The subject here is Kansas headlong dive into supply-side economics.   For a quick refresher, here’s how these same economic ideas failed the nation, when it was used for the same experiment (see also here).

So…where are we now….

There was a windstorm of hasty excuses in recent weeks after Kansas reported that it took in $338 million less than expected in the 2014 fiscal year and would have to dip heavily into a reserve fund. Spending wasn’t cut enough, said conservatives. Too many rich people sold off stock in the previous year, state officials said. It’s the price of creating jobs, said Gov. Sam Brownback.

None of those reasons were correct. There was only one reason for the state’s plummeting revenues, and that was the spectacularly ill-advised income tax cuts that Mr. Brownback and his fellow Republicans engineered in 2012 and 2013. The cuts, which largely benefited the wealthy, cost the state 8 percent of the revenue it needs for schools and other government services. As the Center on Budget and Policy Priorities noted, that’s about the same as the effect of a midsize recession. Moody’s cut the state’s debt rating in April for the first time in at least 13 years, citing the cuts and a lack of confidence in the state’s fiscal management.

[full story]

Gov. Brownback also claimed these massive tax cuts would create jobs.  That hasn’t worked out like he said, either.

Using the federal agency’s data, The Star compiled percentages of seasonally adjusted, nonfarm total job growth for Kansas, its four bordering states, a few other Midwestern states, Texas (no income tax), New York (extremely high income tax), and the U.S. average from January 2011 through June 30, 2014.

Texas, 10.5 percent

Colorado, 9.2 percent

Oklahoma, 6.5 percent

U.S. average, 6.1 percent

Iowa, 5.0 percent

New York, 4.8 percent

Missouri, 4.1 percent

Nebraska, 3.8 percent

Kansas, 3.5 percent

Arkansas, 1.9 percent

Kansas has had one of the nation’s poorest rates of employment growth during Brownback’s time in office, including since the first tax cuts took effect in 2013.

There also some more nice charts here on Kansas’ decline, and they include this little bit here…..
Keep in mind that these are actual year-over-year declines in revenues, not shortfalls in projected revenue.

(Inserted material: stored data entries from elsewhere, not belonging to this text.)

(** * Agent session protocol and client reconciliation

    A shallow embedding of the agent process ([agent/src/agent.ts]) and of
    the polling page component ([app/page.tsx]) of the hackathon starter,
    with the properties its design document states about them.

    - [Js]         the few JavaScript idioms the code relies on
    - [Content]    text extraction: [parseContent], [getUserMessageText]
    - [LineReader] the buffered stdin reader
    - [Agent]      [flushVolume], [callCallback] and [main]
    - [Home]       the polling effect, the pending filter, the refresh gate *)

From Stdlib Require Import List String Ascii Bool Arith Lia QArith.
Import ListNotations.
Open Scope string_scope.
Open Scope list_scope.
Open Scope nat_scope.

(** ** JavaScript idioms *)

Module Js.

(** The one-character string a [\n] escape denotes. *)
Definition LF : string := String (ascii_of_nat 10) EmptyString.

(** Truthiness of a [string | undefined]: [undefined] and the empty string
    are falsy. *)
Definition truthy (v : option string) : bool :=
  match v with
  | Some s => negb (s =? "")%string
  | None => false
  end.

(** [a || b] on [string | undefined]. *)
Definition or_else (a b : option string) : option string :=
  if truthy a then a else b.

(** [Array.prototype.join] on an array of strings. *)
Definition join (sep : string) (xs : list string) : string :=
  String.concat sep xs.

(** [Array.prototype.some]. *)
Definition some {A} (f : A -> bool) (xs : list A) : bool := existsb f xs.

End Js.

(** ** Text extraction *)

Module Content.

(** A content segment, [{ type: string; text?: string }]. *)
Record ContentBlock := {
  block_type : string;
  block_text : option string
}.

(** [SessionMessageCommand] of agent.ts. *)
Record SessionMessageCommand := {
  msg_type : string;
  msg_text : option string;
  msg_content : option (list ContentBlock)
}.

(** The value of a message's [content]: [string | unknown[]]. *)
Inductive MessageContent :=
| ContentString (s : string)
| ContentArray (bs : list ContentBlock).

(** The predicate both functions filter with:
    [b.type === "text" && b.text]. *)
Definition is_text_block (b : ContentBlock) : bool :=
  (block_type b =? "text")%string && Js.truthy (block_text b).

(** [b.text!] / [b.text] under the filter. *)
Definition text_of (b : ContentBlock) : string :=
  match block_text b with
  | Some t => t
  | None => ""
  end.

(** [.filter(...).map(...).join("\n")], shared by both functions. *)
Definition join_text_blocks (bs : list ContentBlock) : string :=
  Js.join Js.LF (map text_of (filter is_text_block bs)).

(** agent.ts, [parseContent]. *)
Definition parseContent (msg : SessionMessageCommand) : string :=
  if Js.truthy (msg_text msg) then
    match msg_text msg with Some t => t | None => "" end
  else
    match msg_content msg with
    | Some bs => join_text_blocks bs
    | None => ""
    end.

(** page.tsx, [getUserMessageText]. *)
Definition getUserMessageText (content : MessageContent) : string :=
  match content with
  | ContentString s => s
  | ContentArray bs => join_text_blocks bs
  end.

(** A text segment with the given text. *)
Definition text_segment (s : string) : ContentBlock :=
  {| block_type := "text"; block_text := Some s |}.

(** The spec's wording of extraction: plain concatenation of the texts of
    the text segments, in list order. *)
Definition concat_texts (bs : list ContentBlock) : string :=
  String.concat "" (map text_of (filter (fun b => (block_type b =? "text")%string) bs)).

(** The texts extraction keeps, written from the description: a segment
    counts when its type is "text" and it has a text that is not empty. *)
Fixpoint kept_texts (bs : list ContentBlock) : list string :=
  match bs with
  | [] => []
  | b :: rest =>
      match block_text b with
      | Some t =>
          if (block_type b =? "text")%string
          then (if (t =? "")%string then kept_texts rest
                else t :: kept_texts rest)
          else kept_texts rest
      | None => kept_texts rest
      end
  end.

(** Texts separated by single newlines. *)
Fixpoint newline_separated (ss : list string) : string :=
  match ss with
  | [] => ""
  | [s] => s
  | s :: rest => (s ++ Js.LF ++ newline_separated rest)%string
  end.

End Content.

(** ** The stdin line reader *)

Module LineReader.

(** The fields of [class LineReader].  A resolver is the [resolve] function
    of the promise one [readLine] call returned; it is identified by the
    index of that call. *)
Record t := {
  lines : list string;
  resolvers : list nat;
  closed : bool
}.

(** A promise being settled: the call it belongs to and the value it
    resolves with ([None] is [null]). *)
Definition settlement : Type := nat * option string.

(** [new LineReader(rl)]. *)
Definition create : t :=
  {| lines := []; resolvers := []; closed := false |}.

(** The [rl.on("line", ...)] handler. *)
Definition on_line (line : string) (r : t) : t * list settlement :=
  match resolvers r with
  | resolve :: rest =>
      ({| lines := lines r; resolvers := rest; closed := closed r |},
       [(resolve, Some line)])
  | [] =>
      ({| lines := lines r ++ [line]; resolvers := []; closed := closed r |},
       [])
  end.

(** The [while (this.resolvers.length > 0)] loop of the close handler. *)
Fixpoint resolve_all_null (rs : list nat) : list settlement :=
  match rs with
  | resolve :: rest => (resolve, None) :: resolve_all_null rest
  | [] => []
  end.

(** The [rl.on("close", ...)] handler. *)
Definition on_close (r : t) : t * list settlement :=
  ({| lines := lines r; resolvers := []; closed := true |},
   resolve_all_null (resolvers r)).

(** [readLine()], called as the [call]-th request. *)
Definition readLine (call : nat) (r : t) : t * list settlement :=
  match lines r with
  | line :: rest =>
      ({| lines := rest; resolvers := resolvers r; closed := closed r |},
       [(call, Some line)])
  | [] =>
      if closed r then (r, [(call, None)])
      else
        ({| lines := []; resolvers := resolvers r ++ [call];
            closed := closed r |}, [])
  end.

(** What can happen to a reader: a line arrives, the stream closes, or the
    consumer asks for a line. *)
Inductive event :=
| Line (line : string)
| Close
| ReadLine.

(** A reader in use: the reader, the number of [readLine] calls made so
    far, and every settlement so far, oldest first. *)
Record run_state := {
  reader : t;
  calls : nat;
  settled : list settlement
}.

Definition start : run_state :=
  {| reader := create; calls := 0; settled := [] |}.

(** The reader after one event, and the promises that event settles. *)
Definition react (e : event) (s : run_state) : t * list settlement :=
  match e with
  | Line line => on_line line (reader s)
  | Close => on_close (reader s)
  | ReadLine => readLine (calls s) (reader s)
  end.

Definition step (s : run_state) (e : event) : run_state :=
  {| reader := fst (react e s);
     calls := match e with ReadLine => S (calls s) | _ => calls s end;
     settled := settled s ++ snd (react e s) |}.

Definition run (evs : list event) : run_state := fold_left step evs start.

(** The lines of a trace, in arrival order. *)
Fixpoint arrived (evs : list event) : list string :=
  match evs with
  | Line line :: rest => line :: arrived rest
  | _ :: rest => arrived rest
  | [] => []
  end.

(** The lines handed to readers by a list of settlements, in order. *)
Fixpoint delivered (ss : list settlement) : list string :=
  match ss with
  | (_, Some line) :: rest => line :: delivered rest
  | (_, None) :: rest => delivered rest
  | [] => []
  end.

(** What every reachable reader satisfies: lines are buffered only while
    nobody waits, nobody waits once the stream has closed, promises are
    settled in the order of their calls, and lines are handed out in the
    order of their arrival. *)
Record invariant (evs : list event) (s : run_state) : Prop := {
  inv_idle : lines (reader s) = [] \/ resolvers (reader s) = [];
  inv_closed : closed (reader s) = true -> resolvers (reader s) = [];
  inv_calls : map fst (settled s) ++ resolvers (reader s) = seq 0 (calls s);
  inv_lines : delivered (settled s) ++ lines (reader s) = arrived evs
}.

(** *** The stream as [readline] drives it *)

Definition is_close (e : event) : bool :=
  match e with Close => true | _ => false end.

Definition is_line (e : event) : bool :=
  match e with Line _ => true | _ => false end.

(** A closed [readline] interface emits no more lines: no [Line] comes
    after a [Close]. *)
Fixpoint no_line_after_close (evs : list event) : bool :=
  match evs with
  | Close :: rest => forallb (fun e => negb (is_line e)) rest
  | _ :: rest => no_line_after_close rest
  | [] => true
  end.

(** What the settled promises look like when no line comes after the
    close: first lines, then only [null]s, and a [null] only with the
    stream closed and the buffer empty. *)
Record closing_invariant (evs : list event) (s : run_state) : Prop := {
  inv_was_closed : closed (reader s) = existsb is_close evs;
  inv_nulls_last :
    exists m,
      map snd (settled s)
      = map Some (delivered (settled s)) ++ repeat None m /\
      (m <> 0 -> closed (reader s) = true /\ lines (reader s) = [])
}.

End LineReader.

(** ** The agent process *)

Module Agent.

Import Content.

(** A JavaScript [number].  The agent only copies the engine's numbers into
    its frames and writes the literal [0]. *)
Definition number : Type := Q.

(** [ProcessStartCommand]. *)
Record ProcessStartCommand := {
  start_type : string;
  start_session_id : option string
}.

(** The [result] object of an [AgentMessage]. *)
Record Result := {
  duration_ms : option number;
  duration_api_ms : option number;
  total_cost_usd : option number;
  num_turns : option number
}.

(** [AgentMessage]: one outbound frame. *)
Record AgentMessage := {
  type : string;
  session_id : option string;
  message : option string;
  result : option Result
}.

(** The first argument of [callCallback]. *)
Inductive CallbackStatus := completed | error.

(** The JSON body [callCallback] posts. *)
Record CallbackBody := {
  status : CallbackStatus;
  sessionId : option string;
  errorMessage : option string
}.

(** What the process does to the outside, in order.  Writes to stderr
    ([debug], [console.error]) are not recorded. *)
Inductive effect :=
| Stdout (msg : AgentMessage)
    (** [emit]: [console.log(JSON.stringify(msg))] *)
| ExecSync (returned : bool)
    (** [execSync("sync")], and whether it returned ([true]) or threw *)
| Post (url : string) (body : CallbackBody)
    (** [fetch(callbackUrl, { method: "POST", ... })] *).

And they came at a time when the national economy was recovering (albeit slowly) and most other states were enjoying strong pickups in tax collections.
So while nearly everyone else in country is experiencing a recovery of revenue as the economy recovers, Kansas is stuck drawing down its reserves in order to not tax businesses any more.

BTW…can you guess where Koch Industries, the second largest private company in the U.S., is headquartered?     C’mon guess.

And guess what one of the big tax cuts Brownback pushed was?   C’mon guess.

So…knowing who it is that pushed these tax cuts…is it any wonder at all that their media operatives completely ignore all of this data and continue to claim that tax cuts always work?
By Stephen Moore, of Falls Church, Va., is chief economist at the Heritage Foundation. A version of this piece first appeared in Investors Business Daily.

Ok…I was going to quote the article by Stephen Moore, who is the poster-child for magical tax cuts claims…however, in between the time I first read that article and now, it appears they’ve gotten so many complaints that Moore’s numbers were made up they had to post a correction.

Let me repeat…this guy, Stephen Moore, had to have his job numbers corrected because he was lying about them.    Which leads to the general awareness that they only way conservative math even “works” is WHEN YOU ARE LYING.

So now we’ve seen the same “cut taxes to generate growth” b.s. blown away on both the national stage and on the state level.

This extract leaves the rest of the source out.